Wisden later said, "There was far greater surprise when he was omitted from the 1926 side, and no less a judge than M. A. Noble advocated his inclusion. He would at least have saved Macartney from being bowled to death in the early weeks of the tour and in the vital last Test on a rain-affected pitch he might easily have tipped the scales in Australia's favour."

Hornibrook made his Test debut in the last game of the 1928–29 Ashes. He took four wickets and made some useful runs in Australia's victory. In 1929–30 he took 35 first-class wickets at an average of 32.

===1930 Ashes===
Hornibrook toured England for the 1930 Ashes series. He played in all the Tests, taking 13 wickets. He took 96 wickets on the tour in all, Australia's second best bowler after Clarrie Grimmett.

Hornibrook's best performance came in the 5th Test. The series was 1–1, with England only having to draw to retain the Ashes. They batted first and scored 405, with Hornibrook taking no wickets. Australia batted and made 695. When England batted again Hornibrook took 7–92 and England were dismissed for 251. According to Wisden, "his figures suggest, what good critics confirm, that he bowled far too many bad balls: one indeed said that bogey for a good slow left-hander on that wicket would have been seven for 30. Perhaps had he had longer experience of English conditions he would have been better. At any rate by then he was past his peak—his arm had dropped and he was more full-chested.
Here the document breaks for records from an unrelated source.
(** The final results carry the keys of the calls, entry by entry. *)
Lemma finals_keys b k calls items :
  (forall i it c, items !! i = Some it -> calls !! i = Some c -> call_key c = item_key it ->
     result_key (final_result b (k + i) c) = item_key it) ->
  map call_key calls = map item_key items -> map result_key (finals b k calls) = map item_key items.
Proof.
  revert k items. induction calls as [|c calls IH]; intros k [|it items] Hk Hm; simplify_eq/=; [done|].
  f_equal; [rewrite <- (Nat.add_0_r k) at 1; by apply (Hk 0%nat it c)|].
  apply IH; [|done]. intros i it' c' Hi Hc Hkey. rewrite Nat.add_succ_comm.
  by apply (Hk (S i) it' c').
Qed.

(** Closing from any cut point of a batch: the recorded results stand, the
    other calls are interrupted, and nothing is published twice. *)
Lemma finish_partial_spec {full} items fx0 x0 em calls s :
  batch_inv full items fx0 x0 em s -> map call_key calls = map item_key items ->
  exists s' rs fx,
    finish_partial_batch calls s = (Done tt, s') /\ appended s s' (map turn_of rs) fx /\
    map result_key rs = map item_key items /\ trace_ok (a_fx s') /\
    exists fx1, a_fx s' = fx0 ++ fx1 /\ Forall no_request fx1 /\ ends fx1 ≡ₚ map end_of rs.
Proof.
  intros B Hcalls. set (b := a_batch s).
  assert (length calls = length items) as Hlen by (apply (f_equal length) in Hcalls; by rewrite !length_map in Hcalls).
  assert (forall i, (i < length items)%nat -> b_cp_results b !! i = Some (b_results b !! i)) as Hcp.
  { intros i Hi. unfold b. rewrite (bi_cp B), list_lookup_fmap, lookup_seq_lt by done. done. }
  destruct (finish_partial_eq 0 calls s) as (s' & E & Happ). fold b in Happ.
  set (G := fun i => c ← calls !! i; Some (end_of (final_result b i c))).
  destruct (ends_closing b 0 calls G) as [He1 He2].
  { intros j c Hj. unfold G. simpl. by rewrite Hj. }
  destruct (bi_fx B) as (fx & Hfx & Hnr & Hends). fold b in Hends.
  exists s', (finals b 0 calls), (closing_fx b 0 calls). split; [done|]. split; [done|].
  assert (forall i, i ∈ em -> (i < length items)%nat) as Hem.
  { intros i Hi. destruct (bi_em B i Hi) as [r Hr].
    destruct (bi_dom B i r Hr) as (it & Hit & _). by eapply lookup_lt_Some. }
  assert (forall i, i ∈ em -> published b i = true) as Hpub.
  { intros i Hi. unfold published. rewrite Hcp by auto. destruct (bi_em B i Hi) as [r Hr].
    fold b in Hr. rewrite Hr. apply bool_decide_eq_true. unfold b.
    by rewrite (bi_cp_emitted B), (bi_emitted B). }
  assert (forall i, i ∉ em -> published b i = false) as Hnpub.
  { intros i Hi. unfold published. destruct (b_cp_results b !! i) as [[]|]; try done.
    apply bool_decide_eq_false. unfold b. by rewrite (bi_cp_emitted B), (bi_emitted B). }
  split; [|split].
  - apply finals_keys; [|done]. intros i it c Hi Hc Hkey. simpl. unfold final_result.
    rewrite Hcp by (by eapply lookup_lt_Some). destruct (b_results b !! i) as [r|] eqn:Er; [|done].
    destruct (bi_dom B i r Er) as (it' & Hit' & Hr & _). congruence.
  - destruct Happ as [_ ->]. apply trace_ok_app; [apply (bi_started B)|apply no_start_closing].
  - exists (fx ++ closing_fx b 0 calls). destruct Happ as [_ ->]. rewrite Hfx, <- app_assoc. split; [done|].
    split; [apply list.Forall_app; split; [done|apply quiet_no_request, no_start_closing]|].
    rewrite ends_app, He1, He2, Hends.
    assert (omap (fun i => end_of <$> b_results b !! i) em = omap G em) as ->.
    { apply omap_ext_in. intros i Hi. destruct (bi_em B i Hi) as [r Hr]. fold b in Hr.
      destruct (bi_dom B i r Hr) as (it & Hit & _).
      assert (i < length items)%nat as Hlt by by eapply lookup_lt_Some.
      destruct (lookup_lt_is_Some_2 calls i) as [c Hc]; [lia|].
      unfold G. rewrite Hr, Hc. simpl. unfold final_result. by rewrite Hcp, Hr. }
    rewrite <- omap_app, <- Hlen in *. apply omap_Permutation.
    apply NoDup_Permutation; [|apply NoDup_seq|].
    + apply list.NoDup_app. split; [apply (bi_nodup B)|].
      split; [|apply list.NoDup_filter, NoDup_seq].
      intros i Hi [Hp _]%list_elem_of_filter. by rewrite Hpub in Hp by done.
    + intros i. rewrite elem_of_app, list_elem_of_filter, elem_of_seq.
      destruct (decide (i ∈ em)) as [Hi|Hi].
      * split; [intros _; pose proof (Hem i Hi); lia|by left].
      * rewrite Hnpub by done. split; [intros [?|[_ ?]]; [done|lia]|]. intros. right. split; [done|lia].
Qed.

End Close.

(** ** The contract of a batch *)

Section Contract.
Context {W : Type} `{AgentEnvLaws W}.

Lemma appended_grants (s s' : AState W) x0 g turns fx :
  a_session s = with_grants x0 g -> appended s s' turns fx ->
  exists g', a_session s' = with_grants (with_messages x0 (s_messages x0 ++ turns)) g'.
Proof. intros Hg [-> _]. exists g. by rewrite Hg. Qed.

Lemma no_start_turns rs :
  Forall quiet_effect
    (map (fun r => Sink (OnTurn (turn_of r))) rs).
Proof. apply Forall_map. by apply list.Forall_true. Qed.

Lemma ends_turns rs : ends (map (fun r => Sink (OnTurn (turn_of r))) rs) = [].
Proof. by induction rs. Qed.

(** What [run_batch] leaves behind. *)
Definition batch_post (s s' : AState W) (items : list ExecItem) : Prop :=
  exists rs fx g,
    map result_key rs = map item_key items /\
    a_session s' = with_grants (with_messages (a_session s) (s_messages (a_session s) ++ map turn_of rs)) g /\
    a_fx s' = a_fx s ++ fx /\ Forall no_request fx /\ ends fx ≡ₚ map end_of rs /\ trace_ok (a_fx s').

Lemma batch_inv_new items (s : AState W) :
  trace_ok (a_fx s) -> a_batch s = batch_new (length items) ->
  batch_inv false items (a_fx s) (a_session s) [] s.
Proof.
  intros Hst Hb. pose proof (start_inv_new items (a_fx s) (a_session s) s eq_refl eq_refl Hb) as [].
  split; try done.
  - exists (s_perm_grants (a_session s)). by rewrite with_grants_self.
  - exists []. by rewrite app_nil_r.
  - apply NoDup_nil_2.
  - intros i. rewrite Hb. set_solver.
  - by rewrite Hb.
  - intros i r Hr. destruct (si_dom0 i r Hr) as (it & ? & ? & Hc). exists it. rewrite Hc. done.
  - intros i. set_solver.
Qed.

Lemma run_batch_post dl cap roots items calls (s : AState W) :
  trace_ok (a_fx s) -> map call_key calls = map item_key items ->
  exists o s', run_batch dl cap roots items calls s = (Done o, s') /\ batch_post s s' items.
Proof.
  intros Hst Hcalls. unfold run_batch.
  set (s1 := MkState (a_world s) (a_fx s) (a_session s) (batch_new (length items))).
  assert (wp (poll dl ;; execute_batch dl cap roots items)
    (fun rs s' => map result_key rs = map item_key items /\
       (exists g, a_session s' = with_grants (a_session s) g) /\ trace_ok (a_fx s') /\
       exists fx, a_fx s' = a_fx s ++ fx /\ Forall no_request fx /\ ends fx ≡ₚ map end_of rs)
    (cut_inv items (a_fx s) (a_session s)) s1) as Hwp.
  { apply wp_bind, wp_poll.
    - by apply (wp_execute_batch dl cap roots items (a_fx s) (a_session s)).
    - exists false, []. by apply (batch_inv_new items s1). }
  unfold bind at 1, set_batch. cbn [a_world a_fx a_session a_batch]. fold s1.
  unfold bind at 1, catch. unfold wp in Hwp.
  destruct ((poll dl ;; execute_batch dl cap roots items) s1) as [[rs|c|] s2]; [| |done].
  - destruct Hwp as (Hk & (g & Hg) & Hst2 & fx & Hfx & Hnr & Hends).
    destruct (iterM_push rs s2) as (s3 & E3 & Happ). exists None, s3.
    rewrite (bind_done _ _ _ _ _ E3). split; [done|]. destruct (appended_grants _ _ _ _ _ _ Hg Happ) as [g' Hg'].
    exists rs, (fx ++ map (fun r => Sink (OnTurn (turn_of r))) rs), g'. split_and!; try done.
    + destruct Happ as [_ ->]. by rewrite Hfx, <- app_assoc.
    + apply list.Forall_app. split; [done|apply quiet_no_request, no_start_turns].
    + rewrite ends_app, ends_turns, app_nil_r. done.
    + destruct Happ as [_ ->]. apply trace_ok_app; [done|apply no_start_turns].
  - destruct Hwp as (full & em & B). unfold bind at 1, cancel_turn, bind at 1, get_world, set_world.
    set (s2' := MkState _ _ _ _). assert (batch_inv full items (a_fx s) (a_session s) em s2') as B'
      by exact (batch_inv_world _ _ _ _ _ (env_cancel (a_world s2)) B).
    destruct (finish_partial_spec items _ _ em calls s2' B' Hcalls)
      as (s3 & rs & fx & E3 & Happ & Hk & Hst3 & fx1 & Hfx1 & Hnr1 & Hends).
    exists (Some c), s3. rewrite (bind_done _ _ _ _ _ E3). split; [done|].
    destruct (bi_session B') as [g Hg]. destruct (appended_grants _ _ _ _ _ _ Hg Happ) as [g' Hg'].
    by exists rs, fx1, g'.
Qed.

(** C2: A batch of tool calls is always answered: it never panics, and whether
    it runs to the end or is cut off anywhere by a cancellation or the deadline,
    it appends exactly one result turn per call, in call order and under the
    call's id and name; the host gets exactly one terminal event per call, with
    the same result; and no tool was started without an approval before it. *)
Theorem run_batch_answers dl cap roots items calls (s : AState W)
  (Hst : trace_ok (a_fx s)) (Hcalls : map call_key calls = map item_key items) :
  exists o s' rs fx,
    run_batch dl cap roots items calls s = (Done o, s') /\
    s_messages (a_session s') = s_messages (a_session s) ++ map turn_of rs /\
    map result_key rs = map item_key items /\
    a_fx s' = a_fx s ++ fx /\ ends fx ≡ₚ map end_of rs /\ trace_ok (a_fx s').
Proof.
  destruct (run_batch_post dl cap roots items calls s Hst Hcalls)
    as (o & s' & E & rs & fx & g & H2 & H3 & H4 & _ & H5 & H6).
  exists o, s', rs, fx. rewrite H3. by split_and!.
Qed.

End Contract.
At the end of the tour he retired from first-class cricket."

===Later career===
Hornibrook played one Sheffield Shield game in 1930–31 and made a comeback to first class cricket in 1933–34. It was not successful but he continued to play club cricket for Toombul District Cricket Club.

Hornibrook retired from club cricket in 1940.

==Personal life==
Hornibrook married Blanche Baldwin in Brisbane in June 1927. He died in Brisbane in August 1976.